EXERCISE INPUT below:

(* ===== verification/LwipMem.v ===== *)
(** * The heap of the TCP/IP stack

    src/lwip/src/core/mem.c in the configuration of the kernel: one heap of [MEM_SIZE]
    bytes, an alignment of one byte, no lock since there is a single thread of control.
    The heap is a doubly linked list of headers ([struct mem]) that lie in the memory
    which the heap manages, so that the model keeps the memory byte by byte: a header is
    the six bytes at its offset and a client that writes outside its block can break
    the list.  Pointers into the heap are offsets from [ram], and NULL is [None].  A failed
    [LWIP_ASSERT] is a panic. *)

From stdpp Require Import base gmap list numbers.
From S2P Require Import Prelude.
From S2P Require Import Bytes.
From S2P Require Import LwipString.
From S2P Require Import Chksum.

Open Scope Z_scope.

Definition MEM_ALIGNMENT : Z := 1.
Definition MEM_SIZE : Z := 1600.
Definition MIN_SIZE : Z := 12.

Definition LWIP_MEM_ALIGN_SIZE (size : Z) : Z := Z.land (u32 (size + MEM_ALIGNMENT - 1)) (u32 (Z.lnot (MEM_ALIGNMENT - 1))).

(** Two 16-bit indices, one byte and one byte of padding. *)
Definition sizeof_struct_mem : Z := 6.

Definition MIN_SIZE_ALIGNED : Z := LWIP_MEM_ALIGN_SIZE MIN_SIZE.
Definition SIZEOF_STRUCT_MEM : Z := LWIP_MEM_ALIGN_SIZE sizeof_struct_mem.
Definition MEM_SIZE_ALIGNED : Z := LWIP_MEM_ALIGN_SIZE MEM_SIZE.

(** The bytes of [ram_heap] from [ram] on, the last header and the lowest free block. *)
Record heap := Heap { ram : gmap Z Z; ram_end : Z; lfree : Z }.

Definition set_ram (r : gmap Z Z) (s : heap) : heap := Heap r (ram_end s) (lfree s).
Definition set_ram_end (e : Z) (s : heap) : heap := Heap (ram s) e (lfree s).
Definition set_lfree (l : Z) (s : heap) : heap := Heap (ram s) (ram_end s) l.

Definition with_ram {A} (m : K (gmap Z Z) A) : K heap A := kzoom (fun s => Some (ram s)) set_ram m.

Section allocator.
Context `{BO : ByteOrder}.

Definition load16 (a : Z) : K heap Z :=
  x ← with_ram (load a); y ← with_ram (load (a + 1)); mret (host16 x y).

Definition store16 (a v : Z) : K heap unit :=
  with_ram (store a (if little_endian then u16 v `mod` 256 else u16 v `div` 256));;
  with_ram (store (a + 1) (if little_endian then u16 v `div` 256 else u16 v `mod` 256)).

(** The fields of the header at offset [mem]. *)
Definition mem_next (mem : Z) : K heap Z := load16 mem.
Definition mem_prev (mem : Z) : K heap Z := load16 (mem + 2).
Definition mem_used (mem : Z) : K heap Z := with_ram (load (mem + 4)).
Definition set_next (mem v : Z) : K heap unit := store16 mem v.
Definition set_prev (mem v : Z) : K heap unit := store16 (mem + 2) v.
Definition set_used (mem v : Z) : K heap unit := with_ram (store (mem + 4) v).

Definition mem_to_ptr (mem : Z) : Z := u16 mem.

Definition plug_forward (mem : Z) : K heap unit :=
  nmem ← mem_next mem;
  end_ ← kgets ram_end;
  hole ← (if mem =? nmem then mret false else
          u ← mem_used nmem; mret ((u =? 0) && negb (nmem =? end_)));
  if (hole : bool) then
    l ← kgets lfree;
    (if l =? nmem then kmodify (set_lfree mem) else mret tt);;
    n ← mem_next nmem;
    set_next mem n;;
    if negb (n =? MEM_SIZE_ALIGNED) then set_prev n (mem_to_ptr mem) else mret tt
  else mret tt.

Definition plug_backward (mem : Z) : K heap unit :=
  pmem ← mem_prev mem;
  hole ← (if pmem =? mem then mret false else u ← mem_used pmem; mret (u =? 0));
  if (hole : bool) then
    l ← kgets lfree;
    (if l =? mem then kmodify (set_lfree pmem) else mret tt);;
    n ← mem_next mem;
    set_next pmem n;;
    if negb (n =? MEM_SIZE_ALIGNED) then set_prev n (mem_to_ptr pmem) else mret tt
  else mret tt.

Definition plug_holes (mem : Z) : K heap unit :=
  end_ ← kgets ram_end;
  KASSERT (0 <=? mem);;
  KASSERT (mem <? end_);;
  u ← mem_used mem;
  KASSERT (u =? 0);;
  n ← mem_next mem;
  KASSERT (n <=? MEM_SIZE_ALIGNED);;
  plug_forward mem;;
  plug_backward mem.

Definition mem_init : K heap unit :=
  KASSERT (Z.land SIZEOF_STRUCT_MEM (MEM_ALIGNMENT - 1) =? 0);;
  set_next 0 MEM_SIZE_ALIGNED;;
  set_prev 0 0;;
  set_used 0 0;;
  kmodify (set_ram_end MEM_SIZE_ALIGNED);;
  set_used MEM_SIZE_ALIGNED 1;;
  set_next MEM_SIZE_ALIGNED MEM_SIZE_ALIGNED;;
  set_prev MEM_SIZE_ALIGNED MEM_SIZE_ALIGNED;;
  kmodify (set_lfree 0).

(** The operands of the disjunctions are evaluated from left to right. *)
Definition mem_link_valid (mem : Z) : K heap bool :=
  let rmem_idx := mem_to_ptr mem in
  nmem ← mem_next mem;
  pmem ← mem_prev mem;
  if (MEM_SIZE_ALIGNED <? nmem) || (MEM_SIZE_ALIGNED <? pmem) then mret false else
  back ← (if pmem =? rmem_idx then mret true else n ← mem_next pmem; mret (n =? rmem_idx));
  if negb (back : bool) then mret false else
  end_ ← kgets ram_end;
  if nmem =? end_ then mret true else p ← mem_prev nmem; mret (p =? rmem_idx).

Definition mem_free (rmem : option Z) : K heap unit :=
  match rmem with
  | None => mret tt
  | Some rmem =>
      KASSERT (Z.land rmem (MEM_ALIGNMENT - 1) =? 0);;
      let mem := rmem - SIZEOF_STRUCT_MEM in
      end_ ← kgets ram_end;
      KASSERT (negb ((mem <? 0) || (end_ <? rmem + MIN_SIZE_ALIGNED)));;
      u ← mem_used mem;
      KASSERT (negb (u =? 0));;
      valid ← mem_link_valid mem;
      KASSERT valid;;
      set_used mem 0;;
      l ← kgets lfree;
      (if mem <? l then kmodify (set_lfree mem) else mret tt);;
      plug_holes mem
  end.

(** The block after the one that shrinks is free: it moves down. *)
Definition trim_move (mem newsize : Z) : K heap unit :=
  mem2 ← mem_next mem;
  KASSERT (negb (mem2 =? MEM_SIZE_ALIGNED));;
  next ← mem_next mem2;
  let ptr2 := u16 (mem + SIZEOF_STRUCT_MEM + newsize) in
  l ← kgets lfree;
  (if l =? mem2 then kmodify (set_lfree ptr2) else mret tt);;
  set_used ptr2 0;;
  set_next ptr2 next;;
  set_prev ptr2 mem;;
  set_next mem ptr2;;
  next2 ← mem_next ptr2;
  if negb (next2 =? MEM_SIZE_ALIGNED) then set_prev next2 ptr2 else mret tt.

(** The block after it is in use: the rest becomes a block of its own. *)
Definition trim_split (mem newsize : Z) : K heap unit :=
  let ptr2 := u16 (mem + SIZEOF_STRUCT_MEM + newsize) in
  next ← mem_next mem;
  KASSERT (negb (next =? MEM_SIZE_ALIGNED));;
  l ← kgets lfree;
  (if ptr2 <? l then kmodify (set_lfree ptr2) else mret tt);;
  set_used ptr2 0;;
  next ← mem_next mem;
  set_next ptr2 next;;
  set_prev ptr2 mem;;
  set_next mem ptr2;;
  next2 ← mem_next ptr2;
  if negb (next2 =? MEM_SIZE_ALIGNED) then set_prev next2 ptr2 else mret tt.

Definition mem_trim (rmem new_size : Z) : K heap (option Z) :=
  let newsize := u16 (LWIP_MEM_ALIGN_SIZE new_size) in
  let newsize := if newsize <? MIN_SIZE_ALIGNED then u16 MIN_SIZE_ALIGNED else newsize in
  if (MEM_SIZE_ALIGNED <? newsize) || (newsize <? new_size) then mret None else
  end_ ← kgets ram_end;
  KASSERT ((0 <=? rmem) && (rmem <? end_));;
  let mem := rmem - SIZEOF_STRUCT_MEM in
  next ← mem_next mem;
  let size := u16 (u16 (next - mem_to_ptr mem) - SIZEOF_STRUCT_MEM) in
  KASSERT (newsize <=? size);;
  if newsize =? size then mret (Some rmem) else
  u ← mem_used next;
  (if u =? 0 then trim_move mem newsize
   else if newsize + SIZEOF_STRUCT_MEM + MIN_SIZE_ALIGNED <=? size then trim_split mem newsize
   else mret tt);;
  mret (Some rmem).

(** [for (ptr = lfree; ptr < MEM_SIZE_ALIGNED - size; ptr = next)] up to the first block
    that fits. *)
Fixpoint malloc_search (fuel : nat) (size ptr : Z) : K heap (option Z) :=
  match fuel with
  | O => khang
  | S fuel =>
      if negb (ptr <? MEM_SIZE_ALIGNED - size) then mret None else
      u ← mem_used ptr;
      n ← mem_next ptr;
      if (u =? 0) && (size <=? u32 (n - (ptr + SIZEOF_STRUCT_MEM))) then mret (Some ptr)
      else malloc_search fuel size n
  end.

Definition malloc_take (size ptr : Z) : K heap unit :=
  n ← mem_next ptr;
  if size + SIZEOF_STRUCT_MEM + MIN_SIZE_ALIGNED <=? u32 (n - (ptr + SIZEOF_STRUCT_MEM)) then
    let ptr2 := u16 (ptr + SIZEOF_STRUCT_MEM + size) in
    KASSERT (negb (ptr2 =? MEM_SIZE_ALIGNED));;
    set_used ptr2 0;;
    set_next ptr2 n;;
    set_prev ptr2 ptr;;
    set_next ptr ptr2;;
    set_used ptr 1;;
    next2 ← mem_next ptr2;
    if negb (next2 =? MEM_SIZE_ALIGNED) then set_prev next2 ptr2 else mret tt
  else set_used ptr 1.

(** [while (cur->used && cur != ram_end) cur = cur->next;] *)
Fixpoint malloc_lfree (fuel : nat) (cur : Z) : K heap Z :=
  match fuel with
  | O => khang
  | S fuel =>
      u ← mem_used cur;
      end_ ← kgets ram_end;
      if negb (u =? 0) && negb (cur =? end_) then n ← mem_next cur; malloc_lfree fuel n else mret cur
  end.

(** Every round of a loop moves at least a header further. *)
Definition heap_fuel : nat := Z.to_nat MEM_SIZE.

Definition malloc_adjust (mem : Z) : K heap unit :=
  l ← kgets lfree;
  if mem =? l then
    cur ← malloc_lfree heap_fuel l;
    kmodify (set_lfree cur);;
    end_ ← kgets ram_end;
    if cur =? end_ then mret tt else u ← mem_used cur; KASSERT (u =? 0)
  else mret tt.

Definition mem_malloc (size_in : Z) : K heap (option Z) :=
  if size_in =? 0 then mret None else
  let size := u16 (LWIP_MEM_ALIGN_SIZE size_in) in
  let size := if size <? MIN_SIZE_ALIGNED then u16 MIN_SIZE_ALIGNED else size in
  if (MEM_SIZE_ALIGNED <? size) || (size <? size_in) then mret None else
  l ← kgets lfree;
  found ← malloc_search heap_fuel size (mem_to_ptr l);
  match found with
  | None => mret None
  | Some mem =>
      malloc_take size mem;;
      malloc_adjust mem;;
      end_ ← kgets ram_end;
      KASSERT (mem + SIZEOF_STRUCT_MEM + size <=? end_);;
      KASSERT ((mem + SIZEOF_STRUCT_MEM) `mod` MEM_ALIGNMENT =? 0);;
      KASSERT (Z.land mem (MEM_ALIGNMENT - 1) =? 0);;
      mret (Some (mem + SIZEOF_STRUCT_MEM))
  end.

Definition mem_calloc (count size : Z) : K heap (option Z) :=
  let alloc_size := u32 (count * size) in
  if negb (u16 alloc_size =? alloc_size) then mret None else
  p ← mem_malloc (u16 alloc_size);
  match p with
  | None => mret None
  | Some p => with_ram (memset p 0 (Z.to_nat alloc_size));; mret (Some p)
  end.

End allocator.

End of EXERCISE INPUT.

→ YOUR ASSIGNMENT
From the records above, state how many lines contain the word "option", and leave out everything else.

→ SOLUTION TO THIS TASK
5